- _Given data_:
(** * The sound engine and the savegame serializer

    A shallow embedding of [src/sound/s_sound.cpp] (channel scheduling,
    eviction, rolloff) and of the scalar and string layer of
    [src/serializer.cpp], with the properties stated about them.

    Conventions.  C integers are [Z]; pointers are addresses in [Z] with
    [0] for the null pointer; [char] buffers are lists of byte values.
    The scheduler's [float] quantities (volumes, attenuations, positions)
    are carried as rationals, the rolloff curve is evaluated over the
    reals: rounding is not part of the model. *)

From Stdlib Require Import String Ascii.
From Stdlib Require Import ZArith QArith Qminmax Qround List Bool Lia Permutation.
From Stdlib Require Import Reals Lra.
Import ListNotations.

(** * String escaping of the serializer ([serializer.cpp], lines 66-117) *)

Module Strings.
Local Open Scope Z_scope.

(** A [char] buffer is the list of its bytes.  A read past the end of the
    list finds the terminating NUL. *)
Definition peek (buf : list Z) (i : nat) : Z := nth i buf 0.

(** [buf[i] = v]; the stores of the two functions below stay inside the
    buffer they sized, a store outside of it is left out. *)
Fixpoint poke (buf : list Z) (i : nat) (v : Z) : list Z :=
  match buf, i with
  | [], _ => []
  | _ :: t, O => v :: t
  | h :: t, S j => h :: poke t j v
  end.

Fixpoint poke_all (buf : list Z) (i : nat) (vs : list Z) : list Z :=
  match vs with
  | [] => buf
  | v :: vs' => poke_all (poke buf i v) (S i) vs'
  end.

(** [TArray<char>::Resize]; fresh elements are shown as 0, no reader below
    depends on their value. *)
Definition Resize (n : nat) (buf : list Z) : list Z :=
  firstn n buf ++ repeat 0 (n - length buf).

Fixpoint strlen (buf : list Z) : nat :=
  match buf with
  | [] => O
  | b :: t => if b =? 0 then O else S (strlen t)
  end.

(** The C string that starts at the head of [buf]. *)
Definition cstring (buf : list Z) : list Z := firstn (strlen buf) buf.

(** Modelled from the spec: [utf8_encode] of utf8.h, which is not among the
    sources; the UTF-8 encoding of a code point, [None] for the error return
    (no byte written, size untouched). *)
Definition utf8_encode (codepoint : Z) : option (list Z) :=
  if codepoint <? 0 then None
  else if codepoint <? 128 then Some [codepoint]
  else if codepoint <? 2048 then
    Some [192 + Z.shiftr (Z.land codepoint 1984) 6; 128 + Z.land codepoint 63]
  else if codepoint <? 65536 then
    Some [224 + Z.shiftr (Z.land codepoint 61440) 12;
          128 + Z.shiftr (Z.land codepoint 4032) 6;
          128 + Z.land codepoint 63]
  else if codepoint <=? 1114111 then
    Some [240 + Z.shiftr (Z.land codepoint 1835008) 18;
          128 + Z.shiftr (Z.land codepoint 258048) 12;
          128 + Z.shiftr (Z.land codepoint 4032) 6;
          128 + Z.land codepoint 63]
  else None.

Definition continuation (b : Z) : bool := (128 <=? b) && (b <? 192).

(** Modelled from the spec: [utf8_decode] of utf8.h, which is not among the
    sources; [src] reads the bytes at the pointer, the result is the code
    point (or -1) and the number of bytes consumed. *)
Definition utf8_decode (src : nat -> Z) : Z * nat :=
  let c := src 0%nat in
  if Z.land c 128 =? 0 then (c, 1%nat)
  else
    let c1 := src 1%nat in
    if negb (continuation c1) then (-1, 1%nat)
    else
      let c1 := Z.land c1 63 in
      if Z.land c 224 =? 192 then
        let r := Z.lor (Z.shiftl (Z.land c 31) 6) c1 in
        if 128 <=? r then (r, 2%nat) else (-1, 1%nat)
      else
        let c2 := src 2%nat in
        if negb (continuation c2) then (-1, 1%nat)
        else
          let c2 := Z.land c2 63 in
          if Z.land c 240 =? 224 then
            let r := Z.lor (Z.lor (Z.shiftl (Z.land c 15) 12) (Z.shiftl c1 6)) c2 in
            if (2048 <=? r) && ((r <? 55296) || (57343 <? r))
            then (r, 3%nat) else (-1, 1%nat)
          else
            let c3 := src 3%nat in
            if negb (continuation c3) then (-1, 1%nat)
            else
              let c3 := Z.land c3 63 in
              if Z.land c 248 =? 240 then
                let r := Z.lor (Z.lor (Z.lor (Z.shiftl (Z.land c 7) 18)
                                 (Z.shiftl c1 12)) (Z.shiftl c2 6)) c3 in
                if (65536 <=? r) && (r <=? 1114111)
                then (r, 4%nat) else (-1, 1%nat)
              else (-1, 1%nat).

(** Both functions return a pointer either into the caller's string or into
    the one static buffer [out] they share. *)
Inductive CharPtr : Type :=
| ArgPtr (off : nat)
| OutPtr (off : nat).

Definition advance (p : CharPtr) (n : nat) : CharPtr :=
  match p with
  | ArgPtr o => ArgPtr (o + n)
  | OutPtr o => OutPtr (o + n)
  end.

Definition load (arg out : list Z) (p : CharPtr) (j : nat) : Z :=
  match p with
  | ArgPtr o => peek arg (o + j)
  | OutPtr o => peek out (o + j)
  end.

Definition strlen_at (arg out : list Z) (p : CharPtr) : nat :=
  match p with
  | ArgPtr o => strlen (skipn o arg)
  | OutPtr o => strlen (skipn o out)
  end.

- _Your goal_: Say, as a single number and nothing more, how many lines of the entries contain the word "functions".

- _Result_: 2